Day 19
The Dream Language of God
Joseph — Genesis 37:5–10; 41:25–32
"Then Pharaoh said to Joseph, 'In my dream I was standing on the banks of the Nile. Seven cows, plump and attractive, came up out of the Nile and fed in the reed grass...' Then Joseph said to Pharaoh, 'The dreams of Pharaoh are one; God has revealed to Pharaoh what he is about to do.'" — Genesis 41:17–18, 25 (ESV)
God is not limited to speaking to us when we are conscious and composed. He speaks in sleep — through dreams that carry weight and meaning, that linger after waking, that demand interpretation and attention. Joseph's entire story pivots on dreams: his own adolescent dreams of sheaves and stars, the dreams of the cupbearer and baker in prison, and ultimately the dreams of Pharaoh that would lift Joseph from a dungeon to the second highest throne in Egypt.
Joseph's capacity to interpret dreams was not merely a natural gifting. It was the fruit of a life that had been trained, through suffering, to look for God in the unexpected. His own dreams had been mysterious and costly — they had made his brothers hate him and set in motion the events of his betrayal. He did not arrive at the interpretation of Pharaoh's dreams as a comfortable, untested man. He arrived as someone who had spent years in a pit and a prison, learning to trust that God's voice was still present even when every visible circumstance said otherwise.
"It is not in me; God will give Pharaoh a favorable answer" (Genesis 41:16). These are the first words Joseph spoke to Pharaoh — and they are the signature of the genuine listening servant. Joseph did not take credit for his interpretive capacity. He redirected immediately to the source: God will give the answer. The listening life produces this kind of humility, because when we receive genuine words from God, we know experientially that they did not originate in us. We are conduits, not sources.
Pharaoh's dreams, Joseph explained, were one. Two scenes, two images, one message: seven years of abundance followed by seven years of famine. God was announcing what He was about to do, not so that Pharaoh could stop it, but so that he could prepare for it. This is one of God's consistent purposes in speaking: not to give us control over the future, but to give us wisdom for navigating it. The listening life does not eliminate suffering. It equips us to move through suffering with provision, preparation, and purpose.

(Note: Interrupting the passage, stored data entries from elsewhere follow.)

(** The [vec!] of the code, then its conditional pushes. *)
Definition get_action_job_envs (self : A) (source_kind : TriggerSourceKind)
    (source_name source_commit : string) (trigger_ref : TriggerGitRepoReference)
    (ns trigger_kind trigger_name : string) : io S (list EnvVar) :=
  let action_job := action_job_spec self in
  let source_override := source_override_spec self in
  let '(trigger_ref_type, trigger_ref_name) := to_refname trigger_ref None in
  config <-- call GetConfig ;;
  e1 <-- format_action_job_env_var "WORKDIR"
    (unwrap_or (mount_path (ac_workdir (rc_action config))) (aj_workdir action_job)) ;;
  e2 <-- format_action_job_env_var "TRIGGER_SOURCE_KIND"
    (TriggerSourceKind_to_string source_kind) ;;
  e3 <-- format_action_job_env_var "TRIGGER_SOURCE_NAME" source_name ;;
  e4 <-- format_action_job_env_var "TRIGGER_SOURCE_COMMIT" source_commit ;;
  e5 <-- format_action_job_env_var "TRIGGER_SOURCE_REF_TYPE" trigger_ref_type ;;
  e6 <-- format_action_job_env_var "TRIGGER_SOURCE_REF_NAME" trigger_ref_name ;;
  e7 <-- format_action_job_env_var "TRIGGER_KIND" trigger_kind ;;
  e8 <-- format_action_job_env_var "TRIGGER_NAME" trigger_name ;;
  ns_env <-- (if bool_decide (source_kind = KindGitRepo)
              then e <-- format_action_job_env_var "TRIGGER_SOURCE_NAMESPACE" ns ;; ret [e]
              else ret []) ;;
  override_envs <--
    match source_override with
    | Some source_override =>
        let '(ref_type, ref_name) := to_refname (so_reference source_override) None in
        o1 <-- format_action_job_env_var "ACTION_SOURCE_KIND"
          (TriggerSourceKind_to_string (so_kind source_override)) ;;
        o2 <-- format_action_job_env_var "ACTION_SOURCE_NAME" (so_name source_override) ;;
        o3 <-- format_action_job_env_var "ACTION_SOURCE_REF_TYPE" ref_type ;;
        o4 <-- format_action_job_env_var "ACTION_SOURCE_REF_NAME" ref_name ;;
        o5 <-- (if bool_decide (so_kind source_override = KindGitRepo)
                then e <-- format_action_job_env_var "ACTION_SOURCE_NAMESPACE" ns ;; ret [e]
                else ret []) ;;
        ret ([o1; o2; o3; o4] ++ o5)
    | None => ret []
    end ;;
  ret ([e1; e2; e3; e4; e5; e6; e7; e8] ++ ns_env ++ override_envs).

Dreams are not the primary mode of God's communication to His people — Scripture holds that place. But they are one of the ways God has always spoken, and they deserve our thoughtful attention. When a dream carries unusual weight, when it recurs, when it contains imagery that points unmistakably toward God's kingdom or toward your own calling — it is worth bringing before the Lord in prayer, testing it against Scripture, and sharing it with trusted people of faith who can help with discernment.
Joseph listened to God in the dark — literally, in the nights of imprisonment, in the unconscious spaces of sleep, in the mysterious language of images and symbols. And the message that came through that unusual channel changed the history of the ancient world. God is still speaking in all the modes available to Him. The listening life requires us to expand our receptivity — not recklessly, but with humble, scripture-anchored openness to every way that He chooses to come.
Reflection:
Have you ever had a dream that seemed to carry particular spiritual weight? Have you brought it to God in prayer, tested it against Scripture, and sought wise counsel about it? What does Joseph's story say to you about the ways God speaks in unexpected modes and unlikely circumstances?
Prayer:
Lord, You speak in the dark as clearly as You speak in the light. You are not limited by my waking hours or my conscious mind. Open every room of my being to Your voice — my nights as well as my days, my dreams as well as my reason. I want to hear You in every language You choose to speak. Amen.
Scripture for Reflection:
Genesis 41:25 — "God has revealed to Pharaoh what he is about to do."
Job 33:14–15 — "For God speaks in one way, and in two, though man does not perceive it. In a dream, in a vision of the night..."
Acts 2:17 — "Your sons and your daughters shall prophesy, and your young men shall see visions, and your old men shall dream dreams."
God is not limited to speaking when we are awake, composed, and expecting it. He speaks in the dark, in dreams, in the unconscious hours — and those words are just as real.